La diferencia consiste en que el archivo se basó en que en la acusación que pesaba sobre el exministro no resultó debidamente justificada la perpetración del delito, mientras que el sobreseimiento libre se produce ante la ausencia del carácter delictivo de los hechos que se investigan en una causa.
En el auto hecho que se hizo público ayer, la Sala de lo Penal del Supremo mantiene que en el caso de Blanco lo que se había acordado era el sobreseimiento provisional de la causa porque “habiéndose agotado la instrucción, todas las diligencias practicadas han resultado negativas” y, en consecuencia, “solo podrá reabrirse la causa en el supuesto de aparición de nuevos elementos de prueba”.
El Tribunal Supremo anunció el pasado 18 de julio el archivo de la causa por tráfico de influencias contra el exministro José Blanco, después de que rechazara la solicitud del juez instructor de la causa en el alto tribunal de pedir el suplicatorio.

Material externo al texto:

(** The entry [dirlink] has written. *)
Lemma written_entry_new d ip d' ip' f name ino :
  written d ip d' ip' (f * DIRENT) (dirent_bytes name ino) -> 0 <= f ->
  Forall is_byte name ->
  de_inum d' ip' f = ino mod 65536 /\
  de_name d' ip' f = strncpy name (Z.to_nat DIRSIZ).
Proof.
  intros Hw Hf Hn. pose proof (length_dirent_bytes name ino) as Hlen.
  assert (forall j, (j < 16)%nat ->
            fbyte d' ip' (f * DIRENT + Z.of_nat j) =
            nth j (dirent_bytes name ino) 0 mod 256) as Hb.
  { intros j Hj. rewrite (wn_src _ _ _ _ _ _ Hw).
    - f_equal. f_equal. lia.
    - rewrite Hlen. consts. lia. }
  split.
  - unfold de_inum. pose proof (Hb 0%nat ltac:(lia)) as H0.
    pose proof (Hb 1%nat ltac:(lia)) as H1.
    rewrite Z.add_0_r in H0. change (Z.of_nat 1) with 1 in H1.
    rewrite H0, H1. cbn [nth dirent_bytes]. Z.div_mod_to_equations. lia.
  - apply nth_ext with (d := 0) (d' := 0).
    + unfold de_name. rewrite length_fbytes, length_strncpy. done.
    + intros j Hj. unfold de_name in *. rewrite length_fbytes in Hj.
      rewrite nth_fbytes by done.
      replace (f * DIRENT + 2 + Z.of_nat j)
        with (f * DIRENT + Z.of_nat (S (S j))) by lia.
      rewrite Hb by (revert Hj; consts; lia). cbn [nth dirent_bytes].
      apply Z.mod_small.
      pose proof (strncpy_bytes name (Z.to_nat DIRSIZ) Hn) as Hr.
      rewrite Forall_forall in Hr. apply Hr. apply list_elem_of_In, nth_In.
      rewrite length_strncpy. done.
Qed.

Lemma fbyte_range d ip i : 0 <= fbyte d ip i < 256.
Proof. apply rd_range. Qed.

Lemma de_inum_zero d ip k :
  de_inum d ip k = 0 <->
  fbyte d ip (k * DIRENT) = 0 /\ fbyte d ip (k * DIRENT + 1) = 0.
Proof.
  unfold de_inum. pose proof (fbyte_range d ip (k * DIRENT)).
  pose proof (fbyte_range d ip (k * DIRENT + 1)). lia.
Qed.

(** After an entry went to entry [f] of a directory, whose next block was
    not there when it ended at a block boundary: the size is a whole number
    of entries still, and what lies beyond it in the last block is free. *)
Lemma written_tail_free d ip d' ip' f src :
  written d ip d' ip' (f * DIRENT) src -> length src = Z.to_nat DIRENT ->
  file_ok d ip -> size ip mod DIRENT = 0 -> tail_free d ip ->
  (size ip mod BSIZE = 0 -> size ip / BSIZE < MAXFILE ->
   baddr d ip (size ip / BSIZE) = 0) ->
  0 <= f <= nents ip -> f * DIRENT + DIRENT <= MAXFILE * BSIZE ->
  size ip' mod DIRENT = 0 /\ nents ip' = Z.max (nents ip) (f + 1) /\
  tail_free d' ip'.
Proof.
  intros Hw Hlen Hfo Hmod Ht Hend Hf Hmax.
  pose proof (fo_size _ _ Hfo) as Hs.
  pose proof (wn_size _ _ _ _ _ _ Hw) as Hs'. rewrite Hlen in Hs'.
  pose proof (fo_mapped _ _ (wn_file _ _ _ _ _ _ Hw)) as Hm'.
  pose proof (fo_mapped _ _ Hfo) as Hm.
  assert (size ip' mod DIRENT = 0) as Hmod'.
  { revert Hs' Hmod Hf. unfold nents. zdiv. }
  assert (nents ip' = Z.max (nents ip) (f + 1)) as Hn'.
  { revert Hs' Hmod Hf. unfold nents. zdiv. }
  split; [exact Hmod'|]. split; [exact Hn'|].
  intros k Hk. unfold turns in Hk. apply de_inum_zero.
  assert (forall i, k * DIRENT <= i <= k * DIRENT + 1 -> fbyte d' ip' i = 0)
    as Hz; [|split; apply Hz; lia].
  intros i Hi.
  assert (0 <= i < MAXFILE * BSIZE /\ i / BSIZE = k / (BSIZE / DIRENT) /\
          0 <= i / BSIZE * BSIZE < size ip' /\
          i / BSIZE * BSIZE / BSIZE = i / BSIZE /\
          ~ (f * DIRENT <= i < f * DIRENT + Z.of_nat (length src)))
    as (Hi0 & Hblk & Hpos & Hdiv & Hout).
  { rewrite Hlen. revert Hk Hi Hs Hs' Hmod Hn' Hf Hmax. unfold nents. ddiv. }
  destruct (decide (baddr d ip (i / BSIZE) = 0)) as [E|E].
  - apply (wn_new _ _ _ _ _ _ Hw); [done|done|done|].
    rewrite <- Hdiv. apply Hm'. lia.
  - rewrite (wn_old _ _ _ _ _ _ Hw) by done.
    assert (k < Z.of_nat (turns (size ip) BSIZE) * (BSIZE / DIRENT)) as Hlt.
    { destruct (decide (k < Z.of_nat (turns (size ip) BSIZE) * (BSIZE / DIRENT)))
        as [|Hge]; [done|]. exfalso. apply E.
      assert (size ip mod BSIZE = 0 /\ size ip / BSIZE < MAXFILE /\
              i / BSIZE = size ip / BSIZE) as (H1 & H2 & H3).
      { revert Hge Hk Hi Hs Hs' Hmod Hn' Hf Hmax. unfold turns, nents. ddiv. }
      rewrite H3. by apply Hend. }
    assert (de_inum d ip k = 0) as H0.
    { apply Ht. split; [|done]. revert Hk Hn'. lia. }
    apply de_inum_zero in H0 as [Ha Hb].
    destruct (decide (i = k * DIRENT)) as [->|]; [done|].
    replace i with (k * DIRENT + 1) by lia. done.
Qed.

Un mes antes, el instructor había pedido al tribunal que tramitara el suplicatorio al Congreso para actuar contra el exministro socialista José Blanco por tráfico de influencias, aunque no por el delito de prevaricación que también le quería imputar el fiscal, que no valoró la existencia de prevaricación.
El caso contra Blanco surgió a raíz de las declaraciones que el principal imputado en la operación “Campeón”, el empresario lucense Jorge Dorribo, hizo ante la juez que instruye esta causa.
A partir de ahí comenzó a investigarse a Blanco por unos hechos que se remontan a 2010, cuando presuntamente un empresario amigo de Blanco, José Antonio Orozco, le pidió al entonces ministro de Fomento que influyera ante el alcalde de Sant Boi, Jaume Bosch, del PSC, para conseguir que le concedieran una licencia para construir una nave.
Ante dicha petición “el aforado solicitó, a través de un secretario de Estado de su ministerio, que un alcalde, que no tiene competencia directa para la concesión de licencias de funcionamiento industrial de naves, recibiera” al empresario, que solicitaba una entrevista para acelerar unos trámites y subsanar unos errores en su expediente, según indicaba el auto.
Pero como “estos hechos no son subsumibles en el tipo penal de tráfico de influencias”, se rechazó de manera rotunda la tesis de fiscal e instructor del tráfico de influencias.

El Supremo aclara que el archivo del caso contra Blanco no es “definitivo”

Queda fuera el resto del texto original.